» Assigned task:
Lines holding the string "float" are the ones to copy; find them all in the data.

» Dataset records:
Lemma instantaneous_phase_hilbert (darray : volume) (kernel : triple)
    (preview : option preview) :
  instantaneous_phase self darray kernel preview =
    let* h := hilbert self darray kernel preview in
    Ok (elemwise self.(rad2deg) (elemwise (angle self) h)).
Proof.
  unfold instantaneous_phase, hilbert.
  destruct (create_array self darray (Some kernel) None reflect preview)
    as [[d ci]|e]; cbn [bind]; [|done].
  by rewrite !trim_dask_array_elemwise.
Qed.

(** On blocks that fit the half window, [hilbert] returns, with the chunks
    of the array it starts from; it raises nothing but the ValueError of
    [overlap]. *)
Lemma hilbert_fits (darray : volume) (kernel : triple)
    (preview : option preview) :
  fits (half_window kernel) (chunks (as_dask self darray (Some kernel) preview)) →
  ∃ h, hilbert self darray kernel preview = Ok h ∧
       chunks h = chunks (as_dask self darray (Some kernel) preview).
Proof.
  intros Hfits. unfold hilbert.
  rewrite create_array_kernel, overlap_fits by done. cbn [bind].
  eexists. split; [done|].
  unfold trim_dask_array. cbn [chunks map_blocks]. apply trim_overlap_chunks.
Qed.

Lemma hilbert_raise (darray : volume) (kernel : triple)
    (preview : option preview) (e : pyerror) :
  hilbert self darray kernel preview = Raise e →
  e = ValueError ∧
  ¬ fits (half_window kernel) (chunks (as_dask self darray (Some kernel) preview)).
Proof.
  unfold hilbert. rewrite create_array_kernel.
  destruct (overlap self _ (half_window kernel) reflect) eqn:E; cbn [bind]; [done|].
  intros [= <-]. by apply overlap_raise in E.
Qed.

Lemma envelope_fits (d : dask_array float) (kernel : triple)
    (preview : option preview) :
  fits (half_window kernel) (chunks d) →
  ∃ env, envelope self (Dask d) kernel preview = Ok env ∧ chunks env = chunks d.
Proof.
  intros Hfits. rewrite envelope_hilbert.
  destruct (hilbert_fits (Dask d) kernel preview Hfits) as (h & -> & Hc).
  cbn [bind]. by eexists.
Qed.

Lemma envelope_raise (darray : volume) (kernel : triple)
    (preview : option preview) (e : pyerror) :
  envelope self darray kernel preview = Raise e →
  e = ValueError ∧
  ¬ fits (half_window kernel) (chunks (as_dask self darray (Some kernel) preview)).
Proof.
  rewrite envelope_hilbert.
  destruct (hilbert self darray kernel preview) eqn:E; cbn [bind]; [done|].
  intros [= <-]. by apply hilbert_raise in E.
Qed.

Lemma instantaneous_phase_fits (d : dask_array float) (kernel : triple)
    (preview : option preview) :
  fits (half_window kernel) (chunks d) →
  ∃ p, instantaneous_phase self (Dask d) kernel preview = Ok p ∧
       chunks p = chunks d.
Proof.
  intros Hfits. rewrite instantaneous_phase_hilbert.
  destruct (hilbert_fits (Dask d) kernel preview Hfits) as (h & -> & Hc).
  cbn [bind]. by eexists.
Qed.


(** The quotient of [relative_amplitude_change] never waits for the
    runtime: the derivative of the envelope has the chunks of the
    envelope. *)
Lemma relative_amplitude_change_envelope (darray : volume) (kernel : triple)
    (preview : option preview) :
  relative_amplitude_change self darray kernel preview =
    let* env := envelope self (Dask (as_dask self darray None preview)) kernel None in
    Ok (elemwise (clip minus_one one)
          (Darray (chunks env)
             (zip_with (czip fdiv) (blocks (first_derivative self env)) (blocks env)))).
Proof.
  unfold relative_amplitude_change. rewrite create_array_None. cbn [bind].
  destruct (envelope self _ kernel None) as [env|e]; cbn [bind]; [|done].
  unfold elemwise2. cbn [first_derivative chunks].
  by rewrite decide_True.
Qed.

Lemma relative_amplitude_change_fits (d : dask_array float) (kernel : triple)
    (preview : option preview) :
  fits (half_window kernel) (chunks d) →
  ∃ r, relative_amplitude_change self (Dask d) kernel preview = Ok r ∧
       chunks r = chunks d.
Proof.
  intros Hfits. rewrite relative_amplitude_change_envelope. cbn [as_dask].
  destruct (envelope_fits d kernel None Hfits) as (env & -> & Hc).
  cbn [bind]. by eexists.
Qed.

Lemma instantaneous_bandwidth_fits (d : dask_array float) (kernel : triple)
    (preview : option preview) :
  fits (half_window kernel) (chunks d) →
  ∃ r, instantaneous_bandwidth self (Dask d) kernel preview = Ok r ∧
       chunks r = chunks d.
Proof.
  intros Hfits. unfold instantaneous_bandwidth. rewrite create_array_None.
  cbn [bind as_dask].
  destruct (relative_amplitude_change_fits d kernel None Hfits) as (rac & -> & Hc).
  cbn [bind]. by eexists.
Qed.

» Completed task:
Lemma envelope_fits (d : dask_array float) (kernel : triple)
Lemma instantaneous_phase_fits (d : dask_array float) (kernel : triple)
Lemma relative_amplitude_change_fits (d : dask_array float) (kernel : triple)
Lemma instantaneous_bandwidth_fits (d : dask_array float) (kernel : triple)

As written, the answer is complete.